An independent study of Washington DC’s New Communities Initiative (NCI) found the city’s premier sustainable housing program to be “overly optimistic” in its attempt to maintain affordable housing units in neighborhoods designated for renovation. At the onset of the harsh DC winter, the study calls for the elimination of new units of subsidized housing in the District of Columbia.
“Although a mix of incomes is desired in each of the neighborhoods, market-rate units with self-supporting rents are not feasible at this time in every neighborhood,” say researchers for the outsourced management firm Quadel Consulting. The study cited a $200 million shortfall in the required funding for the program to cover affordable housing. The report deems it impossible for the city government to continue the blight removal process without such assistance to the city’s poor.
Seeking to justify city officials’ reneging on promises to replace each torn-down living space with an equally affordable one, the report declares, “One for One Replacement does not mean that the unit mix of the demolished structures will be replicated in the new developments; it refers to the total number of replacement units produced.”
The inability to offer low-income housing to the needy portends the shuffling of individuals and families from homeless shelter to homeless shelter, with no end to the cycle of poverty in sight.
City officials latched onto the report, with NCI Director Kimberly Black King stating that the recommendations of the firm reflect the “practical realities” of implementing a plan to guarantee affordable housing for the city’s working population. She said that the city would offer vouchers to residents who would then move to other parts of the city.
The report comes just as city departments gear up for a major influx of homelessness in the coming winter months. A recently-published city report has cited expectations of a 16 percent increase in the homeless population, translating to roughly 840 additional individuals requiring shelter from the oncoming winter cold. This comes after months of steady increases in the homeless population. The summer months saw a 26 percent increase in the ranks of people without homes over the same period last year.
The year 2013 gave of a glimpse of the crisis for the DC shelter network. Over 700 families were placed in an abandoned hospital and overflow hotel rooms across the region including ones in Maryland and Virginia. At the time, the Washington Post reported a 100 percent increase in shelter requests over 2012. A recent report found that homelessness in the District increased by 13 percent between 2013 and 2014. Most of the newly-homeless were single mothers and their children.
Initiated in 2005 after the shooting of a 14-year-old girl in one of the District’s crime-ridden neighborhoods, the New Communities Initiative (NCI) was meant to enact the policies of gentrification under the cover of redeveloping blighted areas of the city, while still allowing for a limited number of units to remain at affordable levels for low-income families. The NCI targets a number of blighted neighborhoods inside of Washington, DC in order to remove and redevelop them.
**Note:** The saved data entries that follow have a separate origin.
(** * courtscraper: a model of [app.py] and the properties of its scraping core

    The development follows the source file top-down: Python text and the
    [re] calls the extractors make, the BeautifulSoup tree the listing parser
    walks, the Selenium session the locators and the workflow drive, and the
    Streamlit session state that sequences a run.  Names are the source's. *)

From Stdlib Require Import String Ascii Bool Arith NArith ZArith Lia Permutation Sorted List.
Import ListNotations.

Set Implicit Arguments.

(** ** Python text *)

(** A Python [str] is a sequence of Unicode code points. *)
Module Py.

Abbreviation codepoint := N.
Abbreviation str := (list N).

(** ASCII source literals, code point by code point. *)
Definition lit (s : string) : str := map N_of_ascii (list_ascii_of_string s).

(** The part of the Unicode database the source relies on through [str.strip],
    [\s], [\w] and [\d]: which code points above the ASCII range are white
    space, alphanumeric, decimal digits.  The tables ship with the interpreter,
    so they are a parameter of the model. *)
Record UnicodeDB := {
  uni_space : codepoint -> bool;
  uni_alnum : codepoint -> bool;
  uni_decimal : codepoint -> bool
}.

Section Classes.
Variable db : UnicodeDB.

Definition in_range (lo hi c : N) : bool := ((lo <=? c) && (c <=? hi))%N.

Definition is_ascii (c : N) : bool := (c <? 128)%N.

(** [Py_UNICODE_ISSPACE]: the ASCII table has TAB..CR, FS..US and the blank. *)
Definition isspace (c : N) : bool :=
  if is_ascii c then in_range 9 13 c || in_range 28 32 c else uni_space db c.

Definition ascii_digit (c : N) : bool := in_range 48 57 c.
Definition ascii_upper (c : N) : bool := in_range 65 90 c.
Definition ascii_lower (c : N) : bool := in_range 97 122 c.
Definition ascii_alnum (c : N) : bool := ascii_digit c || ascii_upper c || ascii_lower c.

(** [\d] on a [str] pattern: any decimal digit. *)
Definition isdecimal (c : N) : bool :=
  if is_ascii c then ascii_digit c else uni_decimal db c.

(** [\w] on a [str] pattern: alphanumeric or the underscore. *)
Definition isword (c : N) : bool :=
  if is_ascii c then ascii_alnum c || (c =? 95)%N else uni_alnum db c.

(** [s.strip()] *)
Fixpoint lstrip (s : str) : str :=
  match s with
  | c :: s' => if isspace c then lstrip s' else s
  | [] => []
  end.
Definition rstrip (s : str) : str := rev (lstrip (rev s)).
Definition strip (s : str) : str := rstrip (lstrip s).

End Classes.

(** [s[i:j]], [s[i:]] for indices within range. *)
Definition slice (s : str) (i j : nat) : str := firstn (j - i) (skipn i s).

Fixpoint eqb (a b : str) : bool :=
  match a, b with
  | [], [] => true
  | x :: a', y :: b' => (x =? y)%N && eqb a' b'
  | _, _ => false
  end.

Fixpoint startswith (s p : str) : bool :=
  match p, s with
  | [], _ => true
  | x :: p', y :: s' => (x =? y)%N && startswith s' p'
  | _ :: _, [] => false
  end.

(** [p in s] *)
Fixpoint contains (p s : str) : bool :=
  startswith s p || match s with [] => false | _ :: s' => contains p s' end.

End Py.

(** ** The [re] calls of the source

    The patterns of [app.py] are built from literals, character sets, greedy
    repetition of a set, [\b], sequence, ordered alternation and groups; the
    matcher below is the backtracking search of [re] restricted to those forms
    (leftmost start, alternatives in order, greedy repetition giving back one
    character at a time). *)
Module Re.
Import Py.

Inductive item :=
| Ch (c : N)            (* a character *)
| Rg (lo hi : N)        (* a range lo-hi *)
| CatS                  (* \s *)
| CatD                  (* \d *)
| CatW.                 (* \w *)

Definition cset := list item.

Inductive regex :=
| Lit (s : str)                                 (* literal text *)
| Set_ (cs : cset)                              (* one character of a set *)
| Rep (cs : cset) (lo : nat) (hi : option nat)  (* greedy {lo,hi}, * and + *)
| WordB                                         (* \b *)
| Seq (r1 r2 : regex)
| Alt (r1 r2 : regex)
| Group (n : nat) (r : regex).

Definition star cs := Rep cs 0 None.
Definition plus cs := Rep cs 1 None.

(** Group spans, innermost binding first. *)
Definition caps := list (nat * (nat * nat)).

Fixpoint get_cap (n : nat) (c : caps) : option (nat * nat) :=
  match c with
  | [] => None
  | (m, v) :: c' => if Nat.eqb m n then Some v else get_cap n c'
  end.

Record match_ := { m_start : nat; m_end : nat; m_caps : caps }.

Section Engine.
Variable db : UnicodeDB.
(** [re.IGNORECASE] *)
Variable ic : bool.

(** Under IGNORECASE a pattern character [l] accepts [c] when their lower
    cases agree, or through the two extra pairs [sre] adds (i with dotless i,
    s with long s).  [variants c] lists the ASCII characters that accept [c]:
    both cases of a letter, and for U+0130, U+0131, U+017F, U+212A the letter
    they fold to. *)
Definition variants (c : N) : list N :=
  if ascii_upper c then [c; c + 32]%N
  else if ascii_lower c then [c; c - 32]%N
  else if ((c =? 304) || (c =? 305))%N then [c; 105; 73]%N
  else if (c =? 383)%N then [c; 115; 83]%N
  else if (c =? 8490)%N then [c; 107; 75]%N
  else [c].

Definition forms (c : N) : list N := if ic then variants c else [c].

Definition in_item (c : N) (it : item) : bool :=
  match it with
  | Ch l => existsb (N.eqb l) (forms c)
  | Rg lo hi => existsb (in_range lo hi) (forms c)
  | CatS => isspace db c
  | CatD => isdecimal db c
  | CatW => isword db c
  end.

Definition in_set (cs : cset) (c : N) : bool := existsb (in_item c) cs.

Definition lit_char (l c : N) : bool := existsb (N.eqb l) (forms c).

Section Subject.
Variable s : str.

Definition char_at (i : nat) : option N := nth_error s i.

Definition test_at (p : N -> bool) (i : nat) : bool :=
  match char_at i with Some c => p c | None => false end.

(** [\b]: exactly one side of position [i] is a word character. *)
Definition word_boundary (i : nat) : bool :=
  xorb (match i with 0 => false | S j => test_at (isword db) j end)
       (test_at (isword db) i).

(** Length of the longest run of [p] at the head of [t], at most [hi]. *)
Fixpoint run (p : N -> bool) (hi : option nat) (t : str) : nat :=
  match hi with
  | Some 0 => 0
  | _ =>
    match t with
    | c :: t' =>
      if p c then S (run p (match hi with Some (S h) => Some h | _ => None end) t')
      else 0
    | [] => 0
    end
  end.

(** Greedy repetition: try the continuation after [cnt] characters, then
    after fewer, never fewer than [lo]. *)
Fixpoint try_down (A : Type) (k : nat -> option A) (base lo cnt : nat) : option A :=
  if cnt <? lo then None
  else match k (base + cnt) with
       | Some x => Some x
       | None => match cnt with 0 => None | S c' => try_down k base lo c' end
       end.

Fixpoint lit_at (l : str) (i : nat) : option nat :=
  match l with
  | [] => Some i
  | x :: l' => if test_at (lit_char x) i then lit_at l' (S i) else None
  end.

Fixpoint mt (A : Type) (r : regex) (i : nat) (c : caps)
    (k : nat -> caps -> option A) : option A :=
  match r with
  | Lit l => match lit_at l i with Some j => k j c | None => None end
  | Set_ cs => if test_at (in_set cs) i then k (S i) c else None
  | Rep cs lo hi =>
      try_down (fun j => k j c) i lo (run (in_set cs) hi (skipn i s))
  | WordB => if word_boundary i then k i c else None
  | Seq r1 r2 => mt r1 i c (fun j c' => mt r2 j c' k)
  | Alt r1 r2 =>
      match mt r1 i c k with Some x => Some x | None => mt r2 i c k end
  | Group n r' => mt r' i c (fun j c' => k j ((n, (i, j)) :: c'))
  end.

(** A match of [r] starting exactly at [i]. *)
Definition match_at (r : regex) (i : nat) : option match_ :=
  mt r i [] (fun j c => Some {| m_start := i; m_end := j; m_caps := c |}).

(** Start positions [i], [i+1], ..., [i+n], leftmost first. *)
Fixpoint search_at (r : regex) (n i : nat) : option match_ :=
  match match_at r i with
  | Some m => Some m
  | None => match n with 0 => None | S n' => search_at r n' (S i) end
  end.

(** [re.search(r, s)] *)
Definition search (r : regex) : option match_ := search_at r (length s) 0.

(** [m.group(0)], [m.group(n)] *)
Definition group0 (m : match_) : str := slice s (m_start m) (m_end m).
Definition group (n : nat) (m : match_) : option str :=
  option_map (fun se => slice s (fst se) (snd se)) (get_cap n (m_caps m)).

(** [re.findall(r, s)] for a pattern without groups: the successive
    non-overlapping matches, left to right.  After a match ending at [e] the
    scan resumes at [e] (one further when the match was empty). *)
Fixpoint findall_from (r : regex) (fuel pos : nat) : list str :=
  match fuel with
  | 0 => []
  | S f =>
    match search_at r (length s - pos) pos with
    | None => []
    | Some m =>
      group0 m ::
      (let nxt := if m_end m =? m_start m then S (m_end m) else m_end m in
       if length s <? nxt then [] else findall_from r f nxt)
    end
  end.

Definition findall (r : regex) : list str := findall_from r (S (length s)) 0.

End Subject.
End Engine.
End Re.

(** ** Field extraction from the text of a detail page
    ([extract_case_details], after [soup.get_text(" ", strip=True)]) *)

Import Py Re.

Definition UPPER_OR_DIGIT : cset := [Rg 65 90; Rg 48 57].

(** [r'\b([A-Z0-9]{16})\s*\(Note the CNR number'], searched with
    [re.IGNORECASE]. *)
Definition CNR_NOTE_REGEX : regex :=
  Seq WordB
 (Seq (Group 1 (Rep UPPER_OR_DIGIT 16 (Some 16)))
 (Seq (star [CatS])
      (Lit (lit "(Note the CNR number")))).

(** [r'\b[A-Z0-9]{16}\b'], searched without flags. *)
Definition CNR_FALLBACK_REGEX : regex :=
  Seq WordB (Seq (Rep UPPER_OR_DIGIT 16 (Some 16)) WordB).

Section Details.
Variable db : UnicodeDB.

(** The value stored under ["CNR Number"]; [None] is the initial entry left
    untouched. *)
Definition cnr_number (text : str) : option str :=
  match search db true text CNR_NOTE_REGEX with
  | Some cnr_match =>
      option_map (strip db) (group text 1 cnr_match)
  | None =>
      match search db false text CNR_FALLBACK_REGEX with
      | Some fallback => Some (strip db (group0 text fallback))
      | None => None
      end
  end.


(** The four labelled keys of [details], in dictionary order after
    ["CNR Number"]. *)
Inductive detail_key := Case_Type | Court_Number_and_Judge | Filing_Number | Registration_Number.

Definition key_text (k : detail_key) : str :=
  match k with
  | Case_Type => lit "Case Type"
  | Court_Number_and_Judge => lit "Court Number and Judge"
  | Filing_Number => lit "Filing Number"
  | Registration_Number => lit "Registration Number"
  end.

(** [[:\-\s]] and [[A-Za-z0-9\/\.\-\s]] *)
Definition SEPARATORS : cset := [Ch 58; Ch 45; CatS].
Definition VALUE_CHARS : cset := [Rg 65 90; Rg 97 122; Rg 48 57; Ch 47; Ch 46; Ch 45; CatS].

(** [rf"{key}[:\-\s]*([A-Za-z0-9\/\.\-\s]+)"], compiled with
    [re.IGNORECASE]. *)
Definition field_regex (key : str) : regex :=
  Seq (Lit key) (Seq (star SEPARATORS) (Group 1 (plus VALUE_CHARS))).

Definition labeled_field (k : detail_key) (text : str) : option str :=
  match search db true text (field_regex (key_text k)) with
  | Some m => option_map (strip db) (group text 1 m)
  | None => None
  end.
After nine years, however, only 490 of the promised 1,500 affordable units have been completed. Construction in each of the targeted four neighborhoods has stalled for various reasons, including city building restrictions, lack of available public land and the failure to generate any interest from private investors. A report by the DC-based think tank, Urban Institute, found that between 2005 and 2012, the percentage of rental units under $500 a month fell from 17 percent to 11.3 percent. Over the same time period, the proportion of rental units over $1500 went from 14.9 percent up to 35.9 percent.
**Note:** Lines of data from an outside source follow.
(** C3.  A line whose payload is not JSON does not stop the decoder.  In a
    stream of complete lines, cut into chunks in any way, [streamChat]
    yields the frames it yields when the line is not there; when the line
    stands between two frame lines, the first of which does not end the
    stream, both frames are yielded in order, with one warning for the
    line between them.  The document stream of [processPDF] is read the
    same way.  The state and the result are those of the stream without
    the line; when no [result] event comes before the line, the warnings
    are those of the stream without the line and one more, which carries
    the first 200 code units of the payload; and when the line stands
    between a [progress] event and a [result] event, the [try] block ends
    with the progress record of the first event set, the document marked
    as processed with the chunks of the second, which are returned, and
    that one warning. *)
Theorem malformed_line_is_not_fatal `{Platform}
        (before after : list string) (payload : string)
        (chunks chunks' : list (list byte)) (now : string) :
  Forall Stream.one_line before ->
  Stream.one_line payload ->
  Forall Stream.one_line after ->
  JSON_parse payload = None ->
  Stream.decoded chunks
  = Stream.of_lines (before ++ ("data: " ++ payload)%string :: after) ->
  Stream.decoded chunks' = Stream.of_lines (before ++ after) ->
  frames (fst (streamChat (streaming chunks) now))
  = frames (fst (streamChat (streaming chunks') now))
  /\ (forall (p1 p2 : string) (f1 f2 : json),
         before = ["data: " ++ p1]%string ->
         after = ["data: " ++ p2]%string ->
         parse_frame ("data: " ++ p1) = Some f1 ->
         is_terminal f1 = false ->
         parse_frame ("data: " ++ p2) = Some f2 ->
         fst (streamChat (streaming chunks) now)
         = [Yield f1; Warn ("data: " ++ payload); Yield f2])
  /\ (JSON_parse (trim payload) = None ->
      forall (pdfFile : App.PendingPDF) (t : Z) (st : App.State),
        (let '(st1, _, o1) :=
           App.processPDF pdfFile (Stream.pdf_stream chunks) t st in
         let '(st2, _, o2) :=
           App.processPDF pdfFile (Stream.pdf_stream chunks') t st in
         st1 = st2 /\ o1 = o2)
        /\ (trim payload <> "" ->
            trim payload <> "[DONE]" ->
            (Forall (fun l => forall k, ~ Reading.result_line l k) before ->
             exists wa wb : list App.pdf_warning,
               snd (fst (App.processPDF pdfFile (Stream.pdf_stream chunks') t st))
               = wa ++ wb
               /\ snd (fst (App.processPDF pdfFile (Stream.pdf_stream chunks) t st))
                  = wa ++ App.ResponseWarning (substring 0 200 (trim payload))
                       :: wb)
            /\ forall (p1 p2 : string) (p : App.PdfProcessing)
                      (c : option json),
                before = ["data: " ++ p1]%string ->
                after = ["data: " ++ p2]%string ->
                Reading.progress_line ("data: " ++ p1) p ->
                Reading.result_line ("data: " ++ p2) c ->
                App.processPDF_try pdfFile (Stream.pdf_stream chunks) st
                = (App.setPendingPDFs
                     (App.mark_processed (App.pdf_id pdfFile) c)
                     (App.setPdfProcessing p st),
                   [App.ResponseWarning (substring 0 200 (trim payload))],
                   App.Returned c)
                /\ App.processPDF pdfFile (Stream.pdf_stream chunks) t st
                   = (App.setPdfProcessing App.idle
                        (App.setPendingPDFs
                           (App.mark_processed (App.pdf_id pdfFile) c) st),
                      [App.ResponseWarning (substring 0 200 (trim payload))],
                      App.Returned c))).
Proof.
  intros Hbefore Hpayload Hafter Hbad Hdec Hdec'.
  assert (Hall : Forall Stream.one_line
                   (before ++ ("data: " ++ payload)%string :: after)).
  { apply Forall_app. split; [assumption|].
    constructor; [now apply one_line_data | assumption]. }
  assert (Hall' : Forall Stream.one_line (before ++ after)).
  { apply Forall_app. now split. }
  rewrite (streamChat_of_lines chunks now Hall Hdec).
  rewrite (streamChat_of_lines chunks' now Hall' Hdec').
  cbn [fst]. split; [|split].
  - rewrite !for_lines_app.
    destruct (for_lines before) as [out [|]]; [|reflexivity].
    rewrite (for_lines_corrupt payload _ Hbad).
    destruct (for_lines after) as [out' fl]. cbn [fst snd].
    now rewrite !frames_app.
  - intros p1 p2 f1 f2 -> -> H1 Hnt H2.
    cbn [app].
    rewrite (for_lines_frame _ _ H1), Hnt, (for_lines_corrupt payload _ Hbad).
    cbn [fst snd].
    rewrite (for_lines_frame _ _ H2). now destruct (is_terminal f2).
  - intros Hbad' pdfFile t st. split; [|intros Hempty Hdone; split].
    + unfold App.processPDF.
      rewrite (processPDF_try_of_lines pdfFile chunks _ Hall Hdec).
      rewrite (processPDF_try_of_lines pdfFile chunks' _ Hall' Hdec').
      rewrite !pdf_for_lines_app.
      destruct (App.pdf_for_lines pdfFile before _) as [[st1 w1] [|c]];
        [|now split].
      cbn [App.pdf_for_lines].
      destruct (pdf_line_corrupt pdfFile payload st1 Hbad') as [w ->].
      destruct (App.pdf_for_lines pdfFile after st1) as [[st2 w2] [|c]];
        now split.
    + intros Hquiet. unfold App.processPDF.
      rewrite (processPDF_try_of_lines pdfFile chunks _ Hall Hdec).
      rewrite (processPDF_try_of_lines pdfFile chunks' _ Hall' Hdec').
      rewrite !pdf_for_lines_app.
      match goal with
      | |- context [App.pdf_for_lines pdfFile before ?s] =>
          destruct (pdf_for_lines_go pdfFile s Hquiet) as (st1 & w1 & E1 & _)
      end.
      rewrite E1. cbn [App.pdf_for_lines].
      rewrite (pdf_line_warns pdfFile payload st1 Hbad' Hempty Hdone).
      destruct (App.pdf_for_lines pdfFile after st1) as [[st2 w2] [|c]];
        exists w1, w2; split; reflexivity.
    + intros p1 p2 p c -> -> Hp Hc.
      assert (Htry : forall s : App.State,
                 App.processPDF_try pdfFile (Stream.pdf_stream chunks) s
                 = (App.setPendingPDFs
                      (App.mark_processed (App.pdf_id pdfFile) c)
                      (App.setPdfProcessing p s),
                    [App.ResponseWarning (substring 0 200 (trim payload))],
                    App.Returned c)).
      { intros s.
        rewrite (processPDF_try_of_lines pdfFile chunks _ Hall Hdec).
        cbn [app App.pdf_for_lines].
        rewrite (pdf_line_progress pdfFile s Hp).
        rewrite (pdf_line_warns pdfFile payload _ Hbad' Hempty Hdone).
        rewrite (pdf_line_result pdfFile _ Hc). reflexivity. }
      split; [apply Htry|].
      unfold App.processPDF. rewrite Htry. reflexivity.
Qed.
The findings by the report highlight the fraud perpetrated on the city’s working population by consecutive Democratic Party administrations, which in the name of “rebuilding neighborhoods” blighted by poverty, have simply set out to remove the poorest sections of the population from the city’s limits.
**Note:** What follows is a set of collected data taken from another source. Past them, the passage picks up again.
(** X17.  The checks of [NewConfigFromCliContext] fail in their order: an
    unreadable secret first, with the message of the read after the text
    ["invalid JWT secret file: "], whatever the other flags say; then P2P
    sync of verified blocks without a check point URL; then an L1 beacon
    endpoint that is not set. *)
Theorem NewConfigFromCliContext_errors :
  (forall err,
      ParseSecretFromFile (cli_String c flags_JWTSecret) = Err err ->
      NewConfigFromCliContext ParseSecretFromFile c =
      Err (errors_New ("invalid JWT secret file: " ++ Error err))) /\
  (forall secret,
      ParseSecretFromFile (cli_String c flags_JWTSecret) = Ok secret ->
      cli_Bool c flags_P2PSyncVerifiedBlocks = true ->
      cli_String c flags_CheckPointSyncURL = "" ->
      NewConfigFromCliContext ParseSecretFromFile c =
      Err (errors_New "empty L2 check point URL")) /\
  (forall secret,
      ParseSecretFromFile (cli_String c flags_JWTSecret) = Ok secret ->
      cli_Bool c flags_P2PSyncVerifiedBlocks = false \/
      cli_String c flags_CheckPointSyncURL <> "" ->
      cli_IsSet c flags_L1BeaconEndpoint = false ->
      NewConfigFromCliContext ParseSecretFromFile c =
      Err (errors_New "empty L1 beacon endpoint")).
Proof.
  unfold NewConfigFromCliContext. split; [|split].
  - intros err ->. reflexivity.
  - intros secret -> -> ->. reflexivity.
  - intros secret -> Hcp ->.
    assert (E : cli_Bool c flags_P2PSyncVerifiedBlocks
                && (String.length (cli_String c flags_CheckPointSyncURL) =? 0)%nat = false).
    { destruct Hcp as [->|Hne]; [reflexivity|].
      destruct (String.length (cli_String c flags_CheckPointSyncURL) =? 0)%nat eqn:E0.
      - apply length_zero_iff_empty in E0. contradiction.
      - apply andb_false_r. }
    rewrite E. reflexivity.
Qed.

(** X18.  [NewConfigFromCliContext] returns a configuration exactly when
    the secret can be read, P2P sync of verified blocks comes with a check
    point URL, and the L1 beacon endpoint flag is set; the flag being set is
    what counts, not the endpoint it gives. *)
Theorem NewConfigFromCliContext_succeeds_iff :
  (exists cfg, NewConfigFromCliContext ParseSecretFromFile c = Ok cfg) <->
  (exists secret, ParseSecretFromFile (cli_String c flags_JWTSecret) = Ok secret) /\
  (cli_Bool c flags_P2PSyncVerifiedBlocks = true ->
   cli_String c flags_CheckPointSyncURL <> "") /\
  cli_IsSet c flags_L1BeaconEndpoint = true.
Proof.
  unfold NewConfigFromCliContext.
  destruct (ParseSecretFromFile (cli_String c flags_JWTSecret)) as [secret|err].
  - destruct (cli_Bool c flags_P2PSyncVerifiedBlocks) eqn:Hp2p;
      destruct (String.length (cli_String c flags_CheckPointSyncURL) =? 0)%nat eqn:Hcp;
      destruct (cli_IsSet c flags_L1BeaconEndpoint) eqn:Hset; cbn; split;
      try (intros [cfg H]; discriminate H);
      try (intros (_ & _ & H); discriminate H);
      try (intros _; split; [eexists; reflexivity|split; [|reflexivity]]);
      try (intros _; eexists; reflexivity);
      try (intros (_ & H & _); apply length_zero_iff_empty in Hcp;
           exfalso; apply H; [reflexivity|exact Hcp]);
      try discriminate.
    intros _ E. apply length_zero_iff_empty in E. congruence.
  - split.
    + intros [cfg H]. discriminate H.
    + intros ([secret H] & _). discriminate H.
Qed.

(** X19.  A configuration that [NewConfigFromCliContext] returns has one
    time-out, that of the RPC time-out flag, both as [RPCTimeout] and as the
    time-out of the client; it has a check point URL whenever it asks for P2P
    sync of verified blocks; its two contract addresses have 20 bytes; and
    its secret is the one read from the file the secret flag names. *)
Theorem NewConfigFromCliContext_invariants (cfg : Config) :
  NewConfigFromCliContext ParseSecretFromFile c = Ok cfg ->
  RPCTimeout cfg = cc_Timeout (ClientConfig cfg) /\
  RPCTimeout cfg = cli_Duration c flags_RPCTimeout /\
  (P2PSyncVerifiedBlocks cfg = true -> L2CheckPoint (ClientConfig cfg) <> "") /\
  List.length (TaikoL1Address (ClientConfig cfg)) = 20%nat /\
  List.length (TaikoL2Address (ClientConfig cfg)) = 20%nat /\
  exists secret,
    ParseSecretFromFile (cli_String c flags_JWTSecret) = Ok secret /\
    JwtSecret (ClientConfig cfg) = string_of_list_byte secret.
Proof.
  unfold NewConfigFromCliContext.
  destruct (ParseSecretFromFile (cli_String c flags_JWTSecret)) as [secret|err];
    [|discriminate].
  destruct (cli_Bool c flags_P2PSyncVerifiedBlocks
            && (String.length (cli_String c flags_CheckPointSyncURL) =? 0)%nat) eqn:Hcp;
    [discriminate|].
  destruct (negb (cli_IsSet c flags_L1BeaconEndpoint)); [discriminate|].
  intros H. injection H as <-. cbn.
  split; [reflexivity|]. split; [reflexivity|]. split.
  - intros Hp2p E. rewrite Hp2p, E in Hcp. discriminate Hcp.
  - split; [apply BytesToAddress_length|]. split; [apply BytesToAddress_length|].
    exists secret. split; reflexivity.
Qed.

(** X20.  An address given as the hexadecimal text of 20 bytes, with or
    without the [0x] prefix, is the address of the configuration. *)
Theorem NewConfigFromCliContext_address (cfg : Config) (address : bytes) :
  NewConfigFromCliContext ParseSecretFromFile c = Ok cfg ->
  List.length address = 20%nat ->
  cli_String c flags_TaikoL1Address = Bytes2Hex address \/
  cli_String c flags_TaikoL1Address = ("0x" ++ Bytes2Hex address)%string ->
  TaikoL1Address (ClientConfig cfg) = address.
Proof.
  unfold NewConfigFromCliContext.
  destruct (ParseSecretFromFile (cli_String c flags_JWTSecret)) as [secret|err];
    [|discriminate].
  destruct (cli_Bool c flags_P2PSyncVerifiedBlocks
            && (String.length (cli_String c flags_CheckPointSyncURL) =? 0)%nat);
    [discriminate|].
  destruct (negb (cli_IsSet c flags_L1BeaconEndpoint)); [discriminate|].
  intros H H20 Hhex. injection H as <-. cbn. unfold HexToAddress.
  destruct Hhex as [->| ->];
    [rewrite FromHex_Bytes2Hex|rewrite FromHex_0x_Bytes2Hex];
    apply BytesToAddress_20; exact H20.
Qed.

End ConfigProperties.

(** ** The further properties at work in the small world *)

Lemma Fetch_beacon_failure_witness :
  Fetch Demo.fetcher (Demo.meta 300 true (Demo.hashOf 2)) [] =
  (Some (Err (external (errors_New "slot not found"))), [], [EvGetBlobs 301]).
Proof.
  apply (Fetch_beacon_failure Demo.fetcher (Demo.meta 300 true (Demo.hashOf 2)) []);
    reflexivity.
Defined.

Lemma Fetch_one_network_call_witness :
  filter is_network (events_of (Fetch Demo.fetcher Demo.meta7 [])) = [EvGetBlobs 101].
Proof.
  apply (Fetch_one_network_call Demo.fetcher Demo.meta7 []). reflexivity.
Defined.

Lemma Fetch_slot_wraps_witness :
  exists logs,
    events_of (Fetch Demo.fetcher (Demo.meta (2 ^ 64 - 1) true (Demo.hashOf 2)) []) =
    EvGetBlobs 0 :: logs.
Proof.
  apply (Fetch_slot_wraps Demo.fetcher (Demo.meta (2 ^ 64 - 1) true (Demo.hashOf 2)) []).
  - reflexivity.
  - vm_compute. split; [discriminate|reflexivity].
Defined.

Lemma Fetch_short_commitment_panic_witness :
  value_of (Fetch Demo.fetcher (Demo.meta 200 true (Demo.hashOf 2)) []) = None.
Proof.
  apply (Fetch_short_commitment_panic Demo.fetcher (Demo.meta 200 true (Demo.hashOf 2)) []
           [Demo.sidecarA] Demo.sidecarShort [Demo.sidecarB]).
  - reflexivity.
  - vm_compute. reflexivity.
  - reflexivity.
  - constructor; [|constructor]. exists (Demo.hashOf 1). split.
    + vm_compute. reflexivity.
    + apply bytes_eqb_neq. vm_compute. reflexivity.
  - apply Nat.ltb_lt. vm_compute. reflexivity.
Defined.

Lemma sidecarBlobHash_of_hex_witness :
  sidecarBlobHash Demo.sidecarB = Some (CalcBlobHashV1 (sha256.be_bytes 48 2)).
Proof.
  refine (proj1 (sidecarBlobHash_of_hex Demo.meta7 Demo.sidecarB (sha256.be_bytes 48 2) _ _)).
  - apply be_bytes_length.
  - right. reflexivity.
Defined.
The funding gap faced by the NCI occurs within the context of rising social inequality in the District. Inequality in DC is among the sharpest worldwide. The top 20 percent of the population makes nearly 29 times the bottom 20 percent. The richest 5 percent earn roughly $500,000 a year. The cost of living in the District is also among the highest in the country. A report by the Economic Policy Institute last year found that a two-parent family of four would need a combined yearly income of $89,643 in order to live above the poverty threshold in the DC area.